Les Européens –les Italiens viennent de faire la démonstration– ne semblent favoriser que le schéma sécuritaire. Le codéveloppement, qui est un vœu pieux, ça sera pour plus tard. Histoire d’attendre Godot.
Le gouvernement italien a décidé d’accorder à la Tunisie un financement de 80 millions d’euros (presque 160 millions de dinars) pour lutter contre l’immigration clandestine. L’annonce a été faite vendredi 25 mars 2011 par le chef de la diplomatie italienne, Franco Frattini.
La dépêche de l’agence France Presse, qui rapporte l’information, ajoute que «la somme est destinée à acquérir des équipements nécessaires pour stopper (sic) l’afflux de migrants à fournir une formation aux gardes-côtes».
La même dépêche n’apporte aucune autre information concernant les sujets ayant été au centre des entretiens de Franco Frattini et de son collège titulaire du portefeuille de l’Intérieur, Roberto Maroni, avec les responsables du gouvernement tunisien de transition.
Décryptage: les ministres italiens sont intéressés en priorité par l’arrêt de l’immigration clandestine en Italie où «quelque 15.700 migrants tunisiens sont arrivés» depuis le 14 janvier 2011.
Evidement les parties tunisienne et italienne ont dû évoquer «les perspectives de coopération entre les deux pays», notamment «l’immigration concertée» et «le soutien financier qu’apportera l’Italie à la transition démocratique en Tunisie».
Le texte établi par les diplomates à la fin de la visite n’a pas manqué -on ne peut que le présumer- d’évoquer ces questions du reste inscrits à l’ordre du jour. C’est de coutume! Même si les procès verbaux ont certainement fait état des 150 millions d’euros, presque le double en dinars, qui ont été annoncés par les deux ministres italiens. Et qui sont bien insuffisants eu égard aux besoins de la Tunisie aujourd’hui.
Faut-il insister, ici, sur le fait que l’attitude des Européens ne semble pas changer. C’est la solution sécuritaire qui reste la première préoccupation. Même si les choses ont changé.
«Désormais, les Européens ne pourront pas dire, souligne un diplomate tunisien, qu’ils ont peur pour les sommes engagées en vue du développement du pays. Ces sommes ne tomberont pas dans l’escarcelle des Ben Ali-Trabelsi. En fait, le verrou a sauté. Manque de transparence, pots de vin, magouilles, corruption: aucune argumentation ne peut plus tenir le coup». «On verra, ajoute-t-il, si les projets mis en place au niveau de la région, dont le Processus de Barcelone, démarreront vraiment».

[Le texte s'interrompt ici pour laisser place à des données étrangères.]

Lemma compute_unfold e : computeAdaptativeCodebookVector e off f T =
  for_up 0 40 e (λ k e, let* acc := interpolate e k in
    st e (off + k) (i16 (SATURATE (PSHR acc 15) MAXINT16))).
Proof. reflexivity. Qed.

Lemma st_agree top e e' k v : 0 ≤ k < 40 → agreeTo top k e e' → i16r v →
  ∃ t t', st e (off + k) v = Ok t ∧ st e' (off + k) v = Ok t' ∧ agreeTo top (k + 1) t t' ∧
    ∀ j, 0 ≤ j < n → j < off ∨ off + 40 ≤ j → at_ t j = at_ e j.
Proof.
  intros Hk (He & He' & Hag) Hv. destruct He as [L HF], He' as [L' HF']. unfold st.
  destruct (_ && _) eqn:E1; [|lia]. destruct (_ && (_ <? zlen e')) eqn:E2; [|lia].
  do 2 eexists. split; [reflexivity|]. split; [reflexivity|]. split.
  - split; [split; [by rewrite zlen_insert|by apply Forall_insert]|].
    split; [split; [by rewrite zlen_insert|by apply Forall_insert]|].
    intros j Hj Ho. rewrite !at_insert by lia. destruct (Z.eqb_spec (off + k) j); [done|]. apply Hag; lia.
  - intros j Hj Ho. rewrite at_insert by lia. destruct (Z.eqb_spec (off + k) j); [lia|done].
Qed.

(** Two excitations that agree before the subframe give the same vector, and nothing outside
    the subframe changes. *)
Lemma compute_agreeTo top e e' : agreeTo top 0 e e' →
  ∃ t t', computeAdaptativeCodebookVector e off f T = Ok t ∧
    computeAdaptativeCodebookVector e' off f T = Ok t' ∧ agreeTo top 40 t t' ∧
    ∀ j, 0 ≤ j < n → j < off ∨ off + 40 ≤ j → at_ t j = at_ e j.
Proof.
  intros Hag. rewrite !compute_unfold.
  destruct (for_up_rel (λ k t t', agreeTo top k t t' ∧ ∀ j, 0 ≤ j < n → j < off ∨ off + 40 ≤ j → at_ t j = at_ e j)
    0 40 e e' (λ k e, let* acc := interpolate e k in
      st e (off + k) (i16 (SATURATE (PSHR acc 15) MAXINT16)))) as (t & t' & E & E' & Ht & Hout).
  - lia.
  - split; [done|]. done.
  - intros k u u' Hk [Hu Hout]. destruct (interpolate_agree top u u' k Hk Hu) as (acc & -> & ->). cbn [bind].
    destruct (st_agree top u u' k (i16 (SATURATE (PSHR acc 15) MAXINT16)) Hk Hu (i16_rng _)) as (t & t' & -> & -> & Hag' & Ho).
    exists t, t'. split; [done|]. split; [done|]. split; [done|]. intros j Hj Hj'. rewrite Ho by done. by apply Hout.
  - by exists t, t'.
Qed.

(** When they also agree after it, the whole arrays are equal. *)
Lemma compute_agree e e' : agree 0 e e' →
  ∃ t, computeAdaptativeCodebookVector e off f T = Ok t ∧
    computeAdaptativeCodebookVector e' off f T = Ok t ∧ agree 0 e t.
Proof.
  intros Hag. destruct (compute_agreeTo (off + 40) e e' Hag) as (t & t' & E & E' & (Ht & Ht' & Hag') & Hout).
  assert (t = t') as <-.
  { destruct Ht as [L _], Ht' as [L' _]. apply at_ext; [lia|]. intros j Hj. apply Hag'; lia. }
  exists t. split; [done|]. split; [done|]. split; [apply Hag|]. split; [done|].
  intros j Hj Hj'. symmetry. apply Hout; lia.
Qed.
End Vector.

La question mérite d’autant plus d’être évoquée que ce Processus a plus que déçu. L’Union européenne n’a pas donné à ce Processus un intérêt bien particulier. Ni, d’ailleurs, à aucun projet concret comme celui de l’Union Pour la Méditerranée (UPM), mort-né. «Rien à voir avec la sollicitude dont elle a entourée les pays qui ont intégré l’Espace européen comme l’Espagne, le Portugal ou la Grèce pour lesquels elle a déversé des milliards d’euros et pour mettre à niveau leurs économies et pour investir dans de grands projets», commente notre diplomate.

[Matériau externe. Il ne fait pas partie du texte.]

(** The sharpened vector is a function of the vector before it, because the delay is at least
    half a subframe. *)
Definition sharpenedAt (v : list Z) (T g j : Z) : Z :=
  if j <? T then at_ v j else i16 (MAC16_16_Q14 (at_ v j) (at_ v (j - T)) g).

Lemma sharpening_run v T (f : Z → Z → Z) : zlen v = 40 → 20 ≤ T →
  ∃ w, for_up T 40 v (λ i v, let* a := ld v i in let* b := ld v (i - T) in st v i (f a b)) = Ok w ∧ zlen w = 40 ∧
    ∀ j, 0 ≤ j < 40 → at_ w j = if j <? T then at_ v j else f (at_ v j) (at_ v (j - T)).
Proof.
  intros Hl HT. apply safe_ok. destruct (Z.le_gt_cases T 40).
  2:{ unfold for_up. replace (Z.to_nat (40 - T)) with 0%nat by lia. cbn [forN wp]. split; [done|].
      intros j Hj. by destruct (Z.ltb_spec j T); [|lia]. }
  set (g j := if j <? T then at_ v j else f (at_ v j) (at_ v (j - T))).
  apply wp_for_up with (I := λ i w, zlen w = 40 ∧ (∀ j, 0 ≤ j < i → at_ w j = g j) ∧
    ∀ j, i ≤ j < 40 → at_ w j = at_ v j); [lia| | |].
  - split; [done|]. split; [|done]. intros j Hj. unfold g. by destruct (Z.ltb_spec j T); [|lia].
  - intros i w Hi (Hw & Hlo & Hhi). rewrite !ld_at by lia. cbn [bind]. rewrite st_ok by lia. cbn [wp].
    split; [by rewrite zlen_insert|]. split; intros j Hj; rewrite at_insert by lia.
    + destruct (Z.eqb_spec i j) as [<-|]; [|apply Hlo; lia]. rewrite Hhi by lia. rewrite (Hlo (i - T)) by lia.
      unfold g. destruct (Z.ltb_spec (i - T) T); [|lia]. by destruct (Z.ltb_spec i T); [lia|].
    + destruct (Z.eqb_spec i j); [lia|]. apply Hhi. lia.
  - intros w (Hw & Hlo & _). by split.
Qed.

Lemma pitchSharpening_run v T g : arr i16r 40 v → 20 ≤ T →
  ∃ w, pitchSharpening v T g = Ok w ∧ arr i16r 40 w ∧ ∀ j, 0 ≤ j < 40 → at_ w j = sharpenedAt v T g j.
Proof.
  intros [Hl HF] HT. destruct (sharpening_run v T (λ a b, i16 (MAC16_16_Q14 a b g)) Hl HT) as (w & E & Hw & Hat).
  exists w. split; [exact E|]. split; [|exact Hat].
  apply arr_at; [done|]. intros i Hi. rewrite Hat by done. destruct (i <? T); [|apply i16_rng].
  apply (at_arr _ 40); [by split|done].
Qed.

Lemma wp_correlationSignal32 F t h (Q : list Z * Z → Prop) :
  arr i16r 40 t → arr i16r 40 h → (∀ c m, arr i32r 40 c → rng 0 2147483647 m → Q (c, m)) →
  wp F (correlationSignal32 t h) Q.
Proof.
  intros Ht Hh HQ. unfold correlationSignal32, L_SUBFRAME.
  apply wp_for_inv with (I := λ '(c, m), arr i32r 40 c ∧ rng 0 2147483647 m); [by split; [apply arr_zeros|]| |].
  2:{ intros [c m] [? ?]. by apply HQ. }
  intros n [c m] Hn [Hc Hm]. wp_step. apply wp_for_inv with (I := i32r); [by unfold rng| |].
  - intros i acc Hi Hacc. wp_go. auto with rng.
  - intros acc Hacc. wp_step. eapply wp_st_arr; [done|lia|done|]. intros c' Hc'. cbv zeta. unfold wp. split; [done|].
    destruct (Z.leb_spec 0 acc).
    + destruct (m <? acc); [unfold rng in *; lia|done].
    + destruct (Z.ltb_spec m (i32 (- acc))); [|done]. pose proof (i32_rng (- acc)). unfold rng in *. lia.
Qed.

Lemma wp_normaliseCorrelationSignal F c m (Q : list Z → Prop) :
  arr i32r 40 c → rng 0 2147483647 m → (∀ v, arr i16r 40 v → Q v) → wp F (normaliseCorrelationSignal c m) Q.
Proof.
  intros Hc Hm HQ. unfold normaliseCorrelationSignal, L_SUBFRAME. unfold rng in Hm.
  assert (∃ n, countLeadingZeros m = Ok n ∧ 0 ≤ n ≤ 31) as (n & -> & Hn).
  { destruct (Z.eq_dec m 0) as [->|]; [by exists 31; split; [|lia]|].
    rewrite countLeadingZeros_pos by lia. eexists. split; [done|].
    pose proof (Z.log2_nonneg m). pose proof (Z.log2_lt_pow2 m 31 ltac:(lia)). lia. }
  cbn [bind]. destruct (Z.ltb_spec n 18);
    (apply wp_for_inv with (I := arr i16r 40); [by apply arr_zeros| |done]); intros i v Hi Hv; wp_step;
    (eapply wp_ld_arr; [done|lia|]); intros x Hx.
  - wp_step. apply wp_shr_chk; [lia|]. eapply wp_st_arr; [done|lia|apply i16_rng|done].
  - eapply wp_st_arr; [done|lia|apply i16_rng|done].
Qed.

(** *** The search stays inside the subframe *)

Section SearchSafety.
Context (c : list Z) (Phi : list (list Z)) (Hc : arr i16r 40 c) (HPhi : matrix Phi).

Abbreviation pos := (rng 0 39).

Lemma wp_trackMaximum F t first (Q : Z * Z → Prop) :
  0 ≤ t → (∀ v j, i16r v → pos j → Q (v, j)) → wp F (trackMaximum c t first) Q.
Proof.
  intros Ht HQ. unfold trackMaximum, L_SUBFRAME.
  apply wp_for_step with (I := λ '(v, j), i16r v ∧ pos j); [lia|by unfold rng| |].
  - intros k [v j] Hk Hj [Hv Hp]. wp_step. eapply wp_ld_arr; [done|lia|]. intros x Hx. unfold wp.
    destruct (_ && _); [|done]. split; [done|]. unfold rng. lia.
  - intros [v j] [? ?]. by apply HQ.
Qed.

Lemma wp_searchPair F t2 t3 m2 m3 (Q : pair → Prop) :
  0 ≤ t2 → 0 ≤ t3 → pos m2 → pos m3 → (∀ p, pos (p_m2 p) → pos (p_m3 p) → Q p) →
  wp F (searchPair c Phi t2 t3 m2 m3) Q.
Proof.
  intros H2 H3 Hm2 Hm3 HQ. unfold searchPair. wp_step.
  apply wp_for_inv with (I := λ '(p, _), pos (p_m2 p) ∧ pos (p_m3 p)); [done| |].
  2:{ intros [p f] [? ?]. unfold wp. by apply HQ. }
  intros i [p first] Hi Hp. wp_step. apply wp_trackMaximum; [done|]. intros v cur Hv Hcur. unfold rng in Hcur. wp_step.
  eapply (wp_ld2_arr _ i32r); [done|lia|lia|]. intros e He. wp_step.
  apply wp_for_step with (I := λ p, pos (p_m2 p) ∧ pos (p_m3 p)); [lia|done| |done].
  intros k p' Hk Hj Hp'. unfold L_SUBFRAME in Hj. unfold pairStep. wp_go; [|done]. split; unfold rng; cbn; lia.
Qed.

Lemma wp_searchQuad F p t0 t1 m0 m1 (Q : quad → Prop) :
  0 ≤ t0 → 0 ≤ t1 → pos m0 → pos m1 → pos (p_m2 p) → pos (p_m3 p) →
  (∀ q, pos (q_m0 q) → pos (q_m1 q) → Q q) → wp F (searchQuad c Phi p t0 t1 m0 m1) Q.
Proof.
  intros H0 H1 Hm0 Hm1 Hp2 Hp3 HQ. unfold searchQuad. unfold rng in Hp2, Hp3.
  apply wp_for_step with (I := λ q, pos (q_m0 q) ∧ pos (q_m1 q)); [lia|done| |by intros q [? ?]; apply HQ].
  intros k q Hk Hi Hq. unfold L_SUBFRAME in Hi. wp_go.
  apply wp_for_step with (I := λ q, pos (q_m0 q) ∧ pos (q_m1 q)); [lia|done| |done].
  intros k' q' Hk' Hj Hq'. unfold L_SUBFRAME in Hj. unfold quadStep. wp_go; [|done]. split; unfold rng; cbn; lia.
Qed.

Definition pulses_inside (s : pulseSearch) : Prop :=
  pos (s_m0 s) ∧ pos (s_m1 s) ∧ pos (s_m2 s) ∧ pos (s_m3 s) ∧
  pos (s_i0 s) ∧ pos (s_i1 s) ∧ pos (s_i2 s) ∧ pos (s_i3 s) ∧ rng 0 1 (s_jx s).

Lemma wp_pulseStep F mSwitch m3Base mIndex s (Q : pulseSearch → Prop) :
  arr (arr (rng 0 5) 4) 2 mSwitch → 3 ≤ m3Base ≤ 4 → 0 ≤ mIndex < 2 → pulses_inside s →
  (∀ s, pulses_inside s → Q s) → wp F (pulseStep c Phi mSwitch m3Base mIndex s) Q.
Proof.
  intros HS HB HI (H0 & H1 & H2 & H3 & H4 & H5 & H6 & H7 & H8) HQ. unfold pulseStep. wp_step.
  eapply (wp_ld2_arr _ (rng 0 5)); [done|done|lia|]. intros t0 T0. unfold rng in T0. wp_step.
  eapply (wp_ld2_arr _ (rng 0 5)); [done|done|lia|]. intros t1 T1. unfold rng in T1. wp_step.
  apply wp_searchPair; [lia|lia|done|done|]. intros p Hp2 Hp3. wp_step.
  eapply (wp_ld2_arr _ (rng 0 5)); [done|done|lia|]. intros t2 T2. unfold rng in T2. wp_step.
  eapply (wp_ld2_arr _ (rng 0 5)); [done|done|lia|]. intros t3 T3. unfold rng in T3. wp_step.
  apply wp_searchQuad; [lia|lia|done..|]. intros q Hq0 Hq1. cbv zeta.
  assert (rng 0 1 (m3Base - 3)) by (unfold rng; lia).
  destruct (_ <? _); [destruct (mIndex =? 0)|]; unfold wp; apply HQ; unfold pulses_inside; cbn; split_and!; done.
Qed.

Lemma wp_searchPulses F (Q : pulseSearch → Prop) :
  (∀ s, pulses_inside s → Q s) → wp F (searchPulses c Phi) Q.
Proof.
  intros HQ. unfold searchPulses. wp_step.
  apply wp_for_up with (I := λ m '(s, sw), pulses_inside s ∧ sw = [[2; m; 0; 1]; [m; 0; 1; 2]]); [lia| | |].
  - split; [|done]. unfold pulses_inside, rng. cbn. lia.
  - intros m [s sw] Hm [Hs ->]. wp_step. apply wp_for_inv with (I := pulses_inside); [done| |].
    + intros k s' Hk Hs'. apply wp_pulseStep; [|lia|done|done|done].
      split; [done|]. repeat constructor; unfold rng; lia.
    + intros s' Hs'. cbn. done.
  - intros [s sw] [Hs _]. unfold wp. by apply HQ.
Qed.

End SearchSafety.

(** *** Vector and codeword *)

Lemma sumsq_zsum l : sumsq l = zsum (length l) (λ j, at_ l j * at_ l j).
Proof.
  assert (∀ n, (n ≤ length l)%nat → sumsq (take n l) = zsum n (λ j, at_ l j * at_ l j)) as H.
  { induction n as [|n IH]; intros Hn; [done|].
    destruct (lookup_lt_is_Some_2 l n) as [v Hv]; [lia|]. rewrite (sumsq_take_S _ _ _ Hv), IH by lia.
    cbn [zsum]. assert (at_ l (Z.of_nat n) = v) as ->; [|done].
    unfold at_. by rewrite Nat2Z.id, (nth_lookup_Some l n 0 v Hv). }
  rewrite <-H by lia. by rewrite take_ge.
Qed.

«Gagner de l’argent et le plus rapidement possible»
L’heure de vérité aurait, donc, sonné pour voir si les intentions sont bonnes du côté des pays du Nord. Ces derniers songeraient-ils à construire un mur en béton, comme l’ont fait d’autres ailleurs, pour arrêter l’afflux des migrants? Oublient-ils du reste que dans un autre temps, fuyant les guerres, le besoin et la pauvreté, des Européens sont venus en masse gagner leur vie sur nos rivages. Les livres d’histoire nous enseignent, en effet, que les Français, les Anglais, les Italiens, les Maltais et les Hollandais étaient en nombre au XVIIème siècle en Tunisie.

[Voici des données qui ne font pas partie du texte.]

Lemma duplicateDiagonals_run Phi : grid 40 Phi →
  safe (duplicateDiagonals Phi) (λ m, grid 40 m ∧ lower_same Phi m ∧
    ∀ a b, 0 ≤ b < a → a < 40 → crossTracks 39 a b = true → cell m b a = cell Phi a b).
Proof.
  intros HP. unfold duplicateDiagonals, L_SUBFRAME.
  set (I n m := grid 40 m ∧ lower_same Phi m ∧
    ∀ a b, 0 ≤ b < a → a < 40 → crossTracks n a b = true → cell m b a = cell Phi a b).
  assert (∀ n n' m, I n m → (∀ a b, 0 ≤ b < a → a < 40 → crossTracks n' a b = true → crossTracks n a b = true) → I n' m) as Hmono.
  { intros n n' m (? & ? & Hc) Hn. split; [done|]. split; [done|]. intros a b Hb Ha Ht. apply Hc; auto. }
  apply wp_for_up with (I := λ i, I (5 * i)); [lia| | |].
  - split; [done|]. split; [done|]. intros a b Hb Ha. unfold crossTracks. by destruct (Z.ltb_spec (39 - (a - b)) (5 * 0)); [lia|].
  - intros i m Hi Hm. apply wp_for_up with (I := λ j, I (5 * i + j)); [lia|by rewrite Z.add_0_r| |].
    + intros j m1 Hj (Hm1 & Hlow & Hc). cbv zeta. set (n := 5 * i + j) in *.
      apply wp_for_up with (I := λ k m, grid 40 m ∧ lower_same Phi m ∧
        ∀ a b, 0 ≤ b < a → a < 40 → crossTracks n a b || (39 - (a - b) =? n) && (39 - k <? a) = true → cell m b a = cell Phi a b);
        [lia| | |].
      * split; [done|]. split; [done|]. intros a b Hb Ha. destruct (Z.ltb_spec (39 - 0) a); [lia|].
        rewrite andb_false_r, orb_false_r. by apply Hc.
      * intros k m2 Hk (Hm2 & Hlow2 & Hc2). rewrite (ld2_cell 40) by (done || lia). cbn [bind].
        rewrite Hlow2 by lia. destruct (st2_cell 40 m2 (n - k) (40 - 1 - k) (cell Phi (40 - 1 - k) (n - k))) as (m3 & -> & Hm3 & Hc3); [done|lia|lia|].
        cbn [wp]. split; [done|]. split.
        -- intros a b Hb Ha. rewrite Hc3 by lia. destruct (Z.eqb_spec (n - k) a), (Z.eqb_spec (40 - 1 - k) b); cbn [andb]; try lia;
             by apply Hlow2.
        -- intros a b Hb Ha Ht. rewrite Hc3 by lia. destruct (Z.eqb_spec (n - k) b) as [Eb|], (Z.eqb_spec (40 - 1 - k) a) as [Ea|]; cbn [andb];
             [by rewrite Eb, Ea|apply Hc2; try done..]; destruct (crossTracks n a b); try done; cbn [orb] in Ht |- *; lia.
      * intros m2 (Hm2 & Hlow2 & Hc2). split; [done|]. split; [done|]. intros a b Hb Ha Ht. apply Hc2; [done|done|].
        unfold crossTracks in *. lia.
    + intros m1 Hm1. eapply Hmono; [exact Hm1|]. intros a b Hb Ha. unfold crossTracks.
      pose proof (Z.div_mod (39 - (a - b)) 5 ltac:(lia)). pose proof (Z.mod_pos_bound (39 - (a - b)) 5 ltac:(lia)). lia.
  - intros m Hm. eapply Hmono in Hm as H'; [exact H'|]. intros a b Hb Ha. unfold crossTracks.
    pose proof (Z.div_mod (39 - (a - b)) 5 ltac:(lia)). pose proof (Z.mod_pos_bound (39 - (a - b)) 5 ltac:(lia)). lia.
Qed.

(** ** The whole matrix *)

(** The cells the search reads: half the energies on the diagonal, and between two tracks the
    correlations with the signs of both pulses, all scaled by [2^S]. *)
Record signed_phi (h s : list Z) (S : Z) (m : list (list Z)) : Prop := {
  sp_grid : grid 40 m;
  sp_signs : arr unit_sign 40 s;
  sp_diagonal : ∀ a, 0 ≤ a < 40 → cell m a a = Z.shiftr (phi h a a) (1 + S);
  sp_cross : ∀ a b, 0 ≤ a < 40 → 0 ≤ b < 40 → (a - b) mod 5 ≠ 0 →
    cell m a b = at_ s a * at_ s b * Z.shiftr (phi h a b) S
}.

Lemma shiftr_bound x S B : 0 ≤ S → Z.abs x ≤ B * 2 ^ S → Z.abs (Z.shiftr x S) ≤ B.
Proof.
  intros HS Hx. rewrite Z.shiftr_div_pow2 by done. assert (0 < 2 ^ S) by lia.
  apply Z.abs_le. split; [apply Z.div_le_lower_bound|apply Z.div_le_upper_bound]; lia.
Qed.

Lemma scaled_phi h S a b : scaling_fits h S → 0 ≤ a < 40 → 0 ≤ b < 40 → Z.abs (Z.shiftr (phi h a b) S) ≤ 268435456.
Proof.
  intros [HS HE] Ha Hb. apply shiftr_bound; [lia|]. pose proof (phi_bound h a b Ha Hb).
  rewrite Z.pow_add_r in HE by lia. change (2 ^ 28) with 268435456 in HE. lia.
Qed.

Lemma unit_product s a b : arr unit_sign 40 s → 0 ≤ a < 40 → 0 ≤ b < 40 → unit_sign (at_ s a * at_ s b).
Proof. intros Hs Ha Hb. destruct (at_arr _ _ _ a Hs Ha) as [-> | ->], (at_arr _ _ _ b Hs Hb) as [-> | ->]; auto. Qed.

Lemma crossTracks_39 a b : 0 ≤ b < a → a < 40 → crossTracks 39 a b = negb ((a - b) mod 5 =? 0).
Proof. intros. unfold crossTracks. Z.div_mod_to_equations. lia. Qed.

Lemma correlationMatrix_run h c s Phi : arr i16r 40 h → energy h < 2093796557 → arr i16r 40 c → zlen s = 40 → grid 40 Phi →
  safe (computeImpulseResponseCorrelationMatrix h c s Phi) (λ '(c', s', m), arr i16r 40 c' ∧
    (∀ i, 0 ≤ i < 40 → at_ c' i = i16 (Z.abs (at_ c i))) ∧ ∃ S, scaling_fits h S ∧ signed_phi h s' S m).
Proof.
  intros Hh HE Hc Hs HP. unfold computeImpulseResponseCorrelationMatrix. wp_step.
  eapply wp_mono; [apply mainDiagonal_run; first [done|lia]|]. intros [m1 S] (G1 & HS & C1). wp_step.
  eapply wp_mono; [apply diagonals_run; [done|lia|apply HS|done]|]. intros m2 [G2 C2]. wp_step.
  apply wp_splitSigns; [done|done|]. intros c' s' v Hc' Hs' Hv Hcv. wp_step.
  eapply wp_mono; [apply applySigns_run; [done|apply Hv|by intros; apply Hcv|done]|]. intros m3 [G3 C3]. wp_step.
  eapply wp_mono; [by apply duplicateDiagonals_run|]. intros m4 (G4 & L4 & C4). cbn [wp].
  split; [done|]. split; [by intros; apply Hcv|]. exists S. split; [done|].
  assert (∀ a b, 0 ≤ b < a → a < 40 → (a - b) mod 5 ≠ 0 → cell m3 a b = at_ s' a * at_ s' b * Z.shiftr (phi h a b) S) as Hlow.
  { intros a b Hb Ha Hd. rewrite C3, C2 by lia. rewrite crossTracks_39 by lia. destruct (Z.eqb_spec ((a - b) mod 5) 0); [done|].
    cbn [negb]. pose proof (scaled_phi h S a b HS ltac:(lia) ltac:(lia)). rewrite Z.mul_comm, i32_id; [done|].
    destruct (unit_product s' a b Hs') as [-> | ->]; unfold rng; lia. }
  constructor; [done|done| |].
  - intros a Ha. rewrite L4, C3, C2 by lia. unfold crossTracks. destruct (Z.ltb_spec (39 - (a - a)) 39); [lia|]. cbn [andb].
    rewrite C1, Z.eqb_refl by lia.
    assert (Z.abs (Z.shiftr (phi h a a) (1 + S)) ≤ 268435456).
    { destruct HS as [HS HE']. apply shiftr_bound; [lia|]. pose proof (phi_bound h a a Ha Ha).
      replace (28 + S) with (27 + (1 + S)) in HE' by lia. rewrite Z.pow_add_r in HE' by lia. change (2 ^ 27) with 134217728 in HE'. lia. }
    destruct (at_arr _ _ _ a Hs' Ha) as [-> | ->]; rewrite i32_id; unfold rng; lia.
  - intros a b Ha Hb Hd. destruct (Z.lt_trichotomy a b) as [Hlt|[->|Hlt]]; [|by rewrite Z.sub_diag in Hd|].
    + assert ((b - a) mod 5 ≠ 0) by (Z.div_mod_to_equations; lia).
      rewrite C4; [|lia|lia|rewrite crossTracks_39 by lia; by destruct (Z.eqb_spec ((b - a) mod 5) 0)].
      rewrite Hlow, (phi_sym h b a) by (done || lia). lia.
    + rewrite L4 by lia. apply Hlow; first [done|lia].
Qed.

(** ** The energies of the candidates are positive *)

Lemma delayed_at h p : at_ h 0 = 4096 → delayed h p p = 4096.
Proof. intros H. unfold delayed. destruct (Z.ltb_spec p p); [lia|]. by rewrite Z.sub_diag. Qed.

Lemma delayed_before h p n : n < p → delayed h p n = 0.
Proof. intros H. unfold delayed. by destruct (Z.ltb_spec n p); [|lia]. Qed.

Des traces de ce passé existent. La rue de la Commission, à Tunis, accueille toujours «le Foundouk des Français». Construit par le bey de Tunisie Hamouda Pacha vers 1660, le bâtiment garde encore sa porte cochère, ses magnifiques portiques et sa galerie du premier étage.
Construits à la périphérie de la ville arabe, ces bâtiments, où logeaient des Européens soucieux «de gagner de l’argent et le plus rapidement possible» *, vont déborder sur les murs de la ville arabe de l’époque pour constituer ce qui deviendra le quartier européen de la ville de Tunis: «Bab Bhar».
Ne terminons pas ce papier sans signaler qu’une dépêche de l’Associated Press, datée du 27 mars 2011, mentionne que «des centaines d’Africains venant de Libye, entassés dans des bateaux, sont arrivés sur les côtes de Lampedusa».
Comme quoi, il faut hâter la construction d’un mur sur le flanc nord de la Méditerranée!